Chapter 8: The One With All That Jazz
No rest for the weary! Our third day in a row featuring at least 5 hours of driving. This one would be broken up in the middle—two hours east to Vicksburg, Mississippi, and then another 3.5 hours south to New Orleans, Louisiana.
We tried one last time to get together with Lisa, but her court case was early in the morning and she just couldn’t squeeze any time in. So we settled for a hearty wave as we drove by her hometown. Next time, Lisa!
We crossed the Mississippi River once more and entered the city of Vicksburg, MS. It was here that I invoked Dad Privilege and
forced convinced the kids to visit a U.S. Civil War battlefield:
Vicksburg National Military Park. I had my reasons, though.
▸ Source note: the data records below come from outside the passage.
Lemma authn_middleware_gate_witness :
  exists h, New (Some (fun _ : request unit => Ok (Some principal0))) [WithRealm "shop"] = Ok h /\
    ((exists e, (@Ok authn_err _ (Some principal0) = Err e \/
                 exists t p, @None transformer = Some t /\
                   @Ok authn_err _ (Some principal0) = Ok p /\ t p = Err e) /\
        rejects StatusUnauthorized (h req0) /\
        (exists rest, h req0 = Header "WWW-Authenticate"
           (bearer_challenge "shop" (fst (auth_error_code e)) (snd (auth_error_code e))) :: rest)) \/
     (exists p q, @Ok authn_err _ (Some principal0) = Ok p /\ q = p /\
        h req0 = [Set_ DefaultContextKeyPrincipal (VPrincipal q); Next])).
Proof.
  apply (authn_middleware_gate (fun _ : request unit => Ok (Some principal0)) [WithRealm "shop"]
           {| contextKey := DefaultContextKeyPrincipal; realm := "shop"; errorHandler := None;
              claimsTransformer := None |} req0); reflexivity.
Defined.

Lemma api_key_pipeline_witness :
  let v tok := match validate_at 5 store0 tok with Ok p => Ok (Some p) | Err e => Err (plain_err e) end in
  exists h, BuildMiddleware (WithApiKeyValidator (Some v) NewBuilder) = Ok h /\
    (passes (h req0) /\
     passes (RequireScope ["read"] (with_keys (apply_sets (h req0) (rq_keys req0)) req0)) <->
     exists p, validate_at 5 store0 key0 = Ok p /\ ["read"] ⊆ Scopes p).
Proof. apply api_key_pipeline. vm_compute. reflexivity. Defined.

Lemma context_key_breaks_guards_witness :
  exists h, New (Some (fun _ : request unit => Ok (Some principal0))) [WithContextKey "me"] = Ok h /\
    passes (h req0) /\
    let c' := with_keys (apply_sets (h req0) (rq_keys req0)) req0 in
    GetPrincipalWithKey c' "me" = (Some principal0, true) /\
    rejects StatusUnauthorized (RequireScope [] c') /\
    rejects StatusUnauthorized (RequireMethod [] c') /\
    rejects StatusUnauthorized (RequireRole [] c').
Proof.
  apply (context_key_breaks_guards (fun _ => Ok (Some principal0)) "me" req0 principal0 []);
    [discriminate|discriminate|reflexivity|reflexivity].
Defined.

End AuthnWitness.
For one thing, this was the site of one of the most important battles/turning points in the war. The city of Vicksburg is perched high on a bluff overlooking the Mississippi, and thus made a terrific spot for defensive fortifications that essentially guarded and controlled the river. For the first half of the war, this was a Confederate stronghold that enabled them to control all naval traffic attempting to use the river. The South used it as a major supply line and also cut off Northern goods from reaching any international markets using this route. President Lincoln himself spoke of Vicksburg being the “key” to winning the war.
Northern General U.S. Grant was sent out from Tennessee to take the city, but encountered heavy resistance and several failed attempts. In April 1863, he sent the Union naval fleet, commanded by Admiral David Porter, on a daring run down the Mississippi at night past the guns of Vicksburg. Although they did their best to remain silent, they were spotted by Confederate lookouts and came under heavy fire. But despite being discovered, the fleet was able to slip past the city and unite with Grant’s army. This eventually enabled Grant to surround Vicksburg.
The city was so well defended, it was tough sledding for the army of the North to make any progress in capturing it. After two failed assaults, Grant decided to dig in and lay siege to the city. Rumor had it he would be replaced if he failed to take Vicksburg. After 47 days, with all supplies cut off, General Pemberton of the South surrendered the city. Along with the Battle of Gettysburg, this marked the beginning of the end for the Confederate Army.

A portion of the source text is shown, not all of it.